FRC: 115 MDAs submit audited financial statements

The Financial Reporting Council of Nigeria (FRC) has issued new reporting guidelines to enable firms respond to prudential considerations in various sectors.

A total of 115 public sector entities, comprising government parastatals, agencies and business entities, filed their annual financial statements (AFS) with the Financial Reporting Council of Nigeria (FRC) between December 2020 and October 25, 2021.

The executive secretary of the FRC, Shuaibu Ahmed, gave the figure on Tuesday in Abuja at the opening session of a national learning and development programme on accounting and financial reporting in the public sector.

Ahmed warned government entities that have not filed their audited financial statements to do so as the Council had begun imposing fines and penalties in line with the provisions of the FRC Act and its extant rules.

He lamented that based on the review of these audited financial statements filed with the FRC, financial reporting in the public sector is fraught with challenges and issues to which the learning programme is designed to address.

He said, “Our various engagements with the National Assembly further expose the lingering issues of late submission of financial reports by MDAs, lack of proper treatments of accounting issues, poor disclosures.

“Public sector entities play a pivotal role in the national economy as a major driver of productive activities and the largest single business entity.

“As a bedrock of the economy, the importance of financial reporting quality in the national economy cannot be overemphasized.

“Credible financial reports are no doubt germane as they not only support efficient decision making by those charged with governance but also boost the perception index of the country and by extension, enhancing Foreign Direct Investments (FDIs) and Foreign Portfolio Investments (FPIs) as veritable tools and catalysts for the nation’s economic growth.”

He stated that public sector entities are expected to provide financial information that are not only timely but are accurate and useful to evaluate government performance as a bastion of public accountability and stewardship.

He called on the National Assembly to make it a rule that the budget proposals of Public Sector Entities in default of filing their AFS of the previous year should not be considered and approved for the coming year.

Ahmed added, “Let me use this opportunity to stress the importance of timely preparation, audit and filing of AFS and also warn against unnecessary delay in this respect.

“A situation where critical institutions of Government, some of them apex regulatory bodies, are 2 to 3 years behind in releasing their audited financial statements should not and will no longer be tolerated going forward.

“I want to therefore call on the National Assembly to make it a rule that the budget proposals of Public Sector Entities in default of filing their AFS of the previous year would not be considered and approved for the coming year.
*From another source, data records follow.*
(** X7. An operation on an existing record changes neither the record's
    id, nor its connection, nor its thread once it has one, nor who started
    the exchange, the role, the stored proposal or the auto-present flag.
    [receive_presentation] and [receive_presentation_ack] act on the record
    they retrieve. *)
Theorem operations_keep_exchange_identity
    (ctx : Context) (r : V10PresentationExchange)
    (pres : Presentation) (ack : PresentationAck)
    (rc : RequestedCredentials)
    (name version nonce comment : option string) (w w' : World) :
  (∀ r' msg, create_bound_request ctx r name version nonce comment w
               = (Ok (r', msg), w') →
             same_exchange r r' ∧
             rq_thread msg = thread_id r) ∧
  (∀ r', receive_request ctx r w = (Ok r', w') → same_exchange r r') ∧
  (∀ r' msg, create_presentation ctx r rc comment w = (Ok (r', msg), w') →
             same_exchange r r' ∧ pm_thread msg = thread_id r ∧
             thread_id r' = thread_id r) ∧
  (∀ r', receive_presentation ctx pres w = (Ok r', w') →
         ∃ r0, retrieve_by_tag_filter
                 (msg_thread_id (pm_id pres) (pm_thread pres))
                 (ctx_connection_record ctx) w = (Ok r0, w) ∧
               same_exchange r0 r' ∧ thread_id r' = thread_id r0) ∧
  (∀ r', verify_presentation ctx r w = (Ok r', w') →
         same_exchange r r' ∧ thread_id r' = thread_id r) ∧
  (∀ r', receive_presentation_ack ctx ack w = (Ok r', w') →
         ∃ r0 conn, ctx_connection_record ctx = Some conn ∧
           retrieve_by_tag_filter
             (msg_thread_id (ack_id ack) (ack_thread ack)) (Some conn) w
             = (Ok r0, w) ∧
           same_exchange r0 r' ∧ thread_id r' = thread_id r0).
Proof.
  split; [|split; [|split; [|split; [|split]]]].
  - intros r' msg Hrun. unfold create_bound_request in Hrun.
    cbn beta zeta in Hrun. run_ok_plain Hrun. injection Hrun as <- <-.
    split; [|done].
    match goal with Hs : save _ _ _ _ = _ |- _ =>
      apply save_same_exchange in Hs end.
    eapply same_exchange_trans; [|eassumption].
    repeat split; try done. cbn. by intros t ->.
  - intros r' Hrun. by apply save_same_exchange in Hrun.
  - intros r' msg Hrun. unfold create_presentation in Hrun.
    cbn beta zeta in Hrun. run_ok_plain Hrun. injection Hrun as <- <-.
    match goal with Hs : save _ _ _ _ = _ |- _ =>
      pose proof (save_thread _ _ _ _ _ _ Hs) as Ht;
      apply save_same_exchange in Hs end.
    split; [|done].
    eapply same_exchange_trans; [|eassumption]. by repeat split.
  - intros r' Hrun. unfold receive_presentation in Hrun.
    cbn beta zeta in Hrun.
    apply bind_inv in Hrun as [(? & _ & [=])|(r0 & w1 & Hget & Hrun)].
    pose proof (retrieve_world _ _ _ _ _ Hget) as ->.
    apply bind_inv in Hrun as [(? & _ & [=])|(? & w2 & _ & Hrun)].
    exists r0. split; [done|].
    pose proof (save_thread _ _ _ _ _ _ Hrun) as Ht.
    apply save_same_exchange in Hrun. split; [|done].
    eapply same_exchange_trans; [|eassumption]. by repeat split.
  - intros r' Hrun. unfold verify_presentation in Hrun.
    cbn beta zeta in Hrun. run_ok_plain Hrun. injection Hrun as <-.
    match goal with Hs : save _ _ _ _ = _ |- _ =>
      pose proof (save_thread _ _ _ _ _ _ Hs) as Ht;
      apply save_same_exchange in Hs end.
    split; [|done]. eapply same_exchange_trans; [|eassumption].
    by repeat split.
  - intros r' Hrun. unfold receive_presentation_ack in Hrun.
    cbn beta zeta in Hrun.
    destruct (ctx_connection_record ctx) as [conn|]; [|done].
    apply bind_inv in Hrun as [(? & _ & [=])|(c & w1 & [= <- <-] & Hrun)].
    apply bind_inv in Hrun as [(? & _ & [=])|(r0 & w1 & Hget & Hrun)].
    pose proof (retrieve_world _ _ _ _ _ Hget) as ->.
    exists r0, conn. split; [done|]. split; [done|].
    pose proof (save_thread _ _ _ _ _ _ Hrun) as Ht.
    apply save_same_exchange in Hrun. split; [|done].
    eapply same_exchange_trans; [|eassumption]. by repeat split.
Qed.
“We at the FRC have resolved to set a good example by ensuring that our 2021 AFS are prepared, audited and filed within 2 months after the end of the 2021 Financial Year.”

The minister of industry, trade and investment, Niyi Adebayo, said a major challenge of financial reporting by public sector entities is the poor knowledge and application of accounting standards.

For a public sector entity to keep proper accounts, he said full professional knowledge of the International Public Sector Accounting Standards is a basic requirement.

He said, “This program is therefore essential for government agencies and I commend both FRC and the Office of the Accountant General of The Federation for the creation of this forum.

“I have been informed that the Financial Reporting Council of Nigeria has carried out a review of some of the financial statements filed with them by a number of public sector entities and a lot has been revealed.

“It has been observed that there is a lack of proper understanding of the requirements for credible financial reporting in the public sector.

“Some public sector entities still use the Statement of Accounting Standards (SAS) issued by the defunct Nigerian Accounting Standards Board (NASB) as their reporting framework while others use a number of other formats.

“This lack of uniformity hinders credible financial reporting and makes comparability difficult.”

He described the capacity-building programme as FRC’s contribution to Nigeria’s economic development.

The minister explained that since the advent of the COVID-19 pandemic, Nigeria has had to dramatically reduce all non-essential spending, adding that the assurance of sound and accurate financial reporting will go a long way in ensuring government funds are appropriately utilised.